遊具はすべて撤去され、コンクリートの土台部分が、落ち葉に半ば、埋もれていた。
木々も伸び放題伸びて、枯れ枝の散乱する通路には、朽葉の香りが満ちている。
まずは、資材搬入口に直行し、辺りを入念にチェックする。
厳重に封鎖されていて、思っていたような痕跡はない。
駆け足に野外ホールの脇道を登り、大階段を目指す。
丘のてっぺん――入口広場へ出ると風の香りが、がらりと変わった。
灰色の雲の下、地平の果てまで街並みが広がる。
大階段を降りていく。
リフトはもう、取り外されて、ケーブルを支えた柱の跡もない。
中腹に壮麗を誇った花時計は、永遠に一時五十九分を指したまま、止まっていた。
コスモスらしい丈高の草が、針に絡みついている。
ここで左手の通路に折れると、その先はプールの跡地。
堆い建設残土の谷間を縫って、再び守衛詰所と駐車場を繋ぐ路上へ戻った。
眞琴の先導で道路を渡り、ウォータースライダーがあった丘に登ると、フェンス越しに一軒、民家の屋根が望めた。
「わたしは、ここかなと思うんだけど」
眞琴の言う通り、ここには監視カメラがない。
フェンスさえ越えられれば、民家へと続く小道までは目と鼻の先だった。
だが、ここが弱点であることは警備もわかっているのだろう。
有刺鉄線は、これでもか、といわんばかりに巻きつけられて、地面も、コンクリートで突き固められていた。
「どう、毬野?」
首を横に振るしかない。
眞琴の顔が、あからさまに曇った。
外周フェンスは、乗り越えることも、掘って潜り抜けることも、できそうにない。
しかも、遊園地は丘の上で、外周の多くは急斜面だ。
フェンスに、とりつけそうな箇所すら数えるほどしかなく、そのすべてに監視カメラが据えられている。
正門と資材搬入口に、つけ入る余地はない。
唯一開かれた出入り口――ゲートには守衛詰所に監視カメラと警備員。
猫の子一匹、這い入る隙もない。
けれど僕には、確信があった。
眞琴の資料が確かなら、ここ二年の間に少なくとも二度、この警備網を突破して、園内に侵入したやつがいる。

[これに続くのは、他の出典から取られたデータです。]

(** The timeline rejects. *)
Definition timelineDown : Script :=
  {| draws := []; generations := []; tweetResults := []; replyResults := [];
     timelines := [Throw (Error "401 Unauthorized")] |}.

(** What no method changes: the model, the cursor, and the identifiers
    already in [processedTweets]. *)
Definition steady (a a' : agent) : Prop :=
  model a' = model a /\
  lastProcessedMentionId a' = lastProcessedMentionId a /\
  processedTweets a ⊆ processedTweets a'.

(** Everything answers: two pages, two answers of the model per page. *)
Definition allUp : Script :=
  {| draws := [1 # 2];
     generations := [Ok "gm alice"; Ok "Base is an L2"; Ok "gm"; Ok "again"];
     tweetResults := [Ok "2001"];
     replyResults := [Ok "3001"; Ok "3002"; Ok "3003"; Ok "3004"];
     timelines := [Ok (Some page); Ok (Some page)] |}.

(** ** More of what a list of events shows *)

Section MoreObservations.
Context {num : Type}.

(** The calls to [twitterClient.v2.reply] whose target is [tweetId]. *)
Definition repliesTo (tweetId : string) (evs : list (event num))
  : list (event num) :=
  flat_map (fun e => match e with
                     | V2Reply _ target _ =>
                         if String.eqb target tweetId then [e] else []
                     | _ => []
                     end) evs.

(** The calls to [twitterClient.v2.reply], as [(text, in_reply_to)]. *)
Definition replyCalls (evs : list (event num)) : list (string * string) :=
  flat_map (fun e => match e with
                     | V2Reply text target _ => [(text, target)]
                     | _ => []
                     end) evs.

(** The prompts passed to the language model. *)
Definition generations_of (evs : list (event num)) : list string :=
  flat_map (fun e => match e with
                     | GenerateContent p _ => [p]
                     | _ => []
                     end) evs.
End MoreObservations.

(** The identifiers of the tweets of a batch that reach the handler. *)
Definition dispatchedIds (mentions : Timeline.t) (tweets : list Tweet.t)
  : list string :=
  map (fun c => c.2) (dispatched mentions tweets).

(** A method that answers a given tweet at most once: it returns normally,
    keeps what [steady] says, replies to [tweetId] at most once, not at all
    when [tweetId] is already in [processedTweets], and leaves [tweetId] in
    [processedTweets] when it has replied to it. *)
Definition repliesOnce {num World : Type} (tweetId : string)
           (m : Method num World unit) : Prop :=
  forall s : state World,
    value (m s) = Ok tt /\
    steady (this s) (this (after (m s))) /\
    (length (repliesTo tweetId (emitted (m s))) <= 1)%nat /\
    (tweetId ∈ processedTweets (this s) ->
     repliesTo tweetId (emitted (m s)) = []) /\
    (repliesTo tweetId (emitted (m s)) <> [] ->
     tweetId ∈ processedTweets (this (after (m s)))).

(** A string made of white space only (the empty string included). *)
Definition blank (s : string) : bool :=
  forallb isWhiteSpace (list_ascii_of_string s).

(** A method that, run with [this.model] unset, returns normally, leaves
    the model unset, and calls neither the language model nor a sink. *)
Definition inert {num World : Type} (m : Method num World unit) : Prop :=
  forall s : state World,
    model (this s) = false ->
    value (m s) = Ok tt /\
    model (this (after (m s))) = false /\
    generatorOrReplyCalls (emitted (m s)) = [] /\
    tweetCalls (emitted (m s)) = [].

(** ** The [send_tweet] tool (agent.ts, lines 68-87) *)

(** [s.split(sep)] for a separator of one code unit. *)
Fixpoint split (sep : ascii) (s : string) : list string :=
  match s with
  | EmptyString => [EmptyString]
  | String c rest =>
      if Ascii.eqb c sep then EmptyString :: split sep rest
      else match split sep rest with
           | piece :: pieces => String c piece :: pieces
           | [] => [String c EmptyString]
           end
  end.

(** [s.split(sep, limit)]: the first [limit] pieces. *)
Definition split_limit (sep : ascii) (limit : nat) (s : string)
  : list string :=
  take limit (split sep s).

(** No code unit of [s] is a colon. *)
Definition colonFree (s : string) : bool :=
  forallb (fun c => negb (Ascii.eqb c ":")) (list_ascii_of_string s).

(** The two calls of the Twitter client that the tool makes. An argument
    that the destructuring of line 75 left [undefined] is [None]. *)
Record TwitterClient (World : Type) : Type := {
  client_tweet : string -> World -> result string * World;
  client_reply :
    option string -> option string -> World -> result string * World
}.
Arguments client_tweet {World} _ _ _.
Arguments client_reply {World} _ _ _ _.

(** What a call of the tool gives: its result, the world it leaves, and
    what it wrote with [console.error]. *)
Record toolRun (World : Type) : Type := {
  returned : result string;
  world_after : World;
  logged : list (string * error)
}.
Arguments returned {World} _.
Arguments world_after {World} _.
Arguments logged {World} _.

Section SendTweet.
Context {World : Type}.
Variable client : TwitterClient World.

(** The [try] block of lines 74-81. *)
Definition send_tweet_try (input : string) (w : World)
  : result string * World :=
  if String.prefix "REPLY:" input then
    let parts := split_limit ":" 3 input in
    let replyToId := parts !! 1%nat in
    let text := parts !! 2%nat in
    match client_reply client text replyToId w with
    | (Ok id, w') => (Ok ("Tweet sent as reply: " ++ id)%string, w')
    | (Throw e, w') => (Throw e, w')
    end
  else
    match client_tweet client input w with
    | (Ok id, w') => (Ok ("Tweet sent: " ++ id)%string, w')
    | (Throw e, w') => (Throw e, w')
    end.

(** The [func] of the tool: the [try] block and its [catch]. *)
Definition send_tweet (input : string) (w : World) : toolRun World :=
  match send_tweet_try input w with
  | (Ok r, w') => {| returned := Ok r; world_after := w'; logged := [] |}
  | (Throw e, w') =>
      {| returned := Throw (Error "Failed to send tweet");
         world_after := w';
         logged := [("Error sending tweet:", e)] |}
  end.
End SendTweet.

(** A client that records its calls in the world; it publishes under the
    identifier 2001 and rejects a reply without text. *)
Inductive clientCall : Type :=
| CallTweet (text : string)
| CallReply (text replyToId : option string).

Definition recordingClient : TwitterClient (list clientCall) := {|
  client_tweet text w :=
    (Ok "2001", w ++ [CallTweet text]);
  client_reply text replyToId w :=
    match text with
    | Some _ => (Ok "2001", w ++ [CallReply text replyToId])
    | None => (Throw (Error "400 Bad Request"),
               w ++ [CallReply text replyToId])
    end
|}.

(** What the tool makes of the answer of the client: the identifier after
    [sent], or the error logged and replaced. *)
Definition toolOutcome {World : Type} (sent : string)
           (answer : result string * World) : toolRun World :=
  match answer with
  | (Ok id, w') =>
      {| returned := Ok (sent ++ id)%string; world_after := w';
         logged := [] |}
  | (Throw e, w') =>
      {| returned := Throw (Error "Failed to send tweet");
         world_after := w';
         logged := [("Error sending tweet:", e)] |}
  end.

人、は無理かもしれないが、ちょっと広げてやりさえすれば、潜り抜けられそうな穴。
それは一体、どこにある?
まもなく、午後の作業開始だ。
「すまない眞琴。夕方から、今度は、外を見て回ろう」
「……うん」
足取りも重く、僕らはバラ園への帰途につく。
石階段まで戻ったところで、眞琴のポケットが二度、短くうなった。
マナーモードのバイブレーターが揺れる音。
さも面倒くさそうに軍手を外し、ポケットから携帯を取り出す眞琴。
その瞳が大きく見開かれた。
「啓太郎からだ! いけない、着信もあったみたい」
「メールか。なんだって?」
そこには、麦の声が聞こえてきそうな文面で、こうあった。
『眞琴っちゃん、ご無沙汰。
今日はこの後、出張で会社出るんだけど、
近くへ寄るから、17時過ぎくらいに会えないかな?
よければ早めの夕飯がてら、ちょこっと話そ。
急でごめんね。
無理なら断ってくれて平気だよ。